Start of EXTRACTED RECORDS

(** [BlockFind]: [block_num] fields in order, with the early exit. *)
Fixpoint BlockFind_loop (d : list Z) (n : nat) (i block_size value : Z) : option PairType :=
  match n with
  | O => Some NonNeighbor
  | S n' =>
      val ← BitSetSIMD_BlockGet d i block_size;
      if val =? value then Some Neighbor
      else if value <? val then Some NonNeighbor
      else BlockFind_loop d n' (i + block_size) block_size value
  end.

Definition BitSetSIMD_BlockFind (d : list Z) (begin block_size block_num value : Z)
  : option PairType :=
  BlockFind_loop d (if block_size =? 0 then O else Z.to_nat block_num) begin block_size value.

(** The SSE registers of [BlockFindSIMD]: four 32-bit lanes, lane 0 first.
    [_mm_set_epi32] takes the lanes from the last to the first. *)
Definition mm_set1_epi32 (v : Z) : list Z := [v; v; v; v].
Definition mm_set_epi32 (e3 e2 e1 e0 : Z) : list Z := [e0; e1; e2; e3].
Definition mm_cmpeq_epi32 (a b : list Z) : list bool :=
  zip_with (fun x y => u32 x =? u32 y) a b.
Definition mm_cmplt_epi32 (a b : list Z) : list bool :=
  zip_with (fun x y => s32 x <? s32 y) a b.

(** [_mm_movemask_ps] of a lane-wise comparison: bit [i] for lane [i]. *)
Fixpoint mm_movemask (m : list bool) : Z :=
  match m with [] => 0 | b :: m' => Z.b2z b + 2 * mm_movemask m' end.

Fixpoint BlockFindSIMD_loop (d : list Z) (n : nat) (begin shift block_size : Z)
    (compare : list Z) : option (bool * Z) :=
  match n with
  | O => Some (false, shift)
  | S n' =>
      k0 ← BitSetSIMD_BlockGet d (begin + shift) block_size;
      k1 ← BitSetSIMD_BlockGet d (begin + shift + block_size) block_size;
      k2 ← BitSetSIMD_BlockGet d (begin + shift + block_size * 2) block_size;
      k3 ← BitSetSIMD_BlockGet d (begin + shift + block_size * 3) block_size;
      if negb (mm_movemask (mm_cmpeq_epi32 (mm_set_epi32 k0 k1 k2 k3) compare) =? 0)
      then Some (true, shift)
      else BlockFindSIMD_loop d n' begin (shift + block_size * 4) block_size compare
  end.

Definition BitSetSIMD_BlockFindSIMD (d : list Z) (begin block_size block_num value : Z)
  : option PairType :=
  let compare := mm_set1_epi32 value in
  r ← BlockFindSIMD_loop d (Z.to_nat (block_num / 4)) begin 0 block_size compare;
  let '(found, shift) := r in
  if (found : bool) then Some Neighbor else
  let block_num := block_num mod 4 in
  if block_num =? 0 then Some NonNeighbor else
  keys ← (if block_num =? 1 then
            k0 ← BitSetSIMD_BlockGet d (begin + shift) block_size;
            Some (mm_set_epi32 k0 0 0 0)
          else if block_num =? 2 then
            k0 ← BitSetSIMD_BlockGet d (begin + shift) block_size;
            k1 ← BitSetSIMD_BlockGet d (begin + shift + block_size) block_size;
            Some (mm_set_epi32 k0 k1 0 0)
          else
            k0 ← BitSetSIMD_BlockGet d (begin + shift) block_size;
            k1 ← BitSetSIMD_BlockGet d (begin + shift + block_size) block_size;
            k2 ← BitSetSIMD_BlockGet d (begin + shift + block_size * 2) block_size;
            Some (mm_set_epi32 k0 k1 k2 0));
  if negb (mm_movemask (mm_cmpeq_epi32 keys compare) =? 0) then Some Neighbor
  else Some NonNeighbor.

(** [GetFirstBit], [GetSecondBit], [GetThridBit], [GetEncodeSize], [GetBitSize]. *)
Definition BitSetSIMD_GetFirstBit (d : list Z) : option bool :=
  x ← zget d 0; Some (negb (Z.land x 0x80 =? 0)).
Definition BitSetSIMD_GetSecondBit (d : list Z) : option bool :=
  x ← zget d 0; Some (negb (Z.land x 0x40 =? 0)).
Definition BitSetSIMD_GetThridBit (d : list Z) : option bool :=
  x ← zget d 0; Some (negb (Z.land x 0x20 =? 0)).
Definition BitSetSIMD_GetEncodeSize (d : list Z) : option Z :=
  x ← zget d 0; Some (Z.land x 0x1F).
Definition BitSetSIMD_GetBitSize (d : list Z) : Z := u32 (Z.of_nat (length d)).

End of EXTRACTED RECORDS

Repeat only what runs from the line holding "x ← zget d 0; Some (negb (Z.land x 0x20" to the end of the data, keeping every line exactly as written, first and last included.

  x ← zget d 0; Some (negb (Z.land x 0x20 =? 0)).
Definition BitSetSIMD_GetEncodeSize (d : list Z) : option Z :=
  x ← zget d 0; Some (Z.land x 0x1F).
Definition BitSetSIMD_GetBitSize (d : list Z) : Z := u32 (Z.of_nat (length d)).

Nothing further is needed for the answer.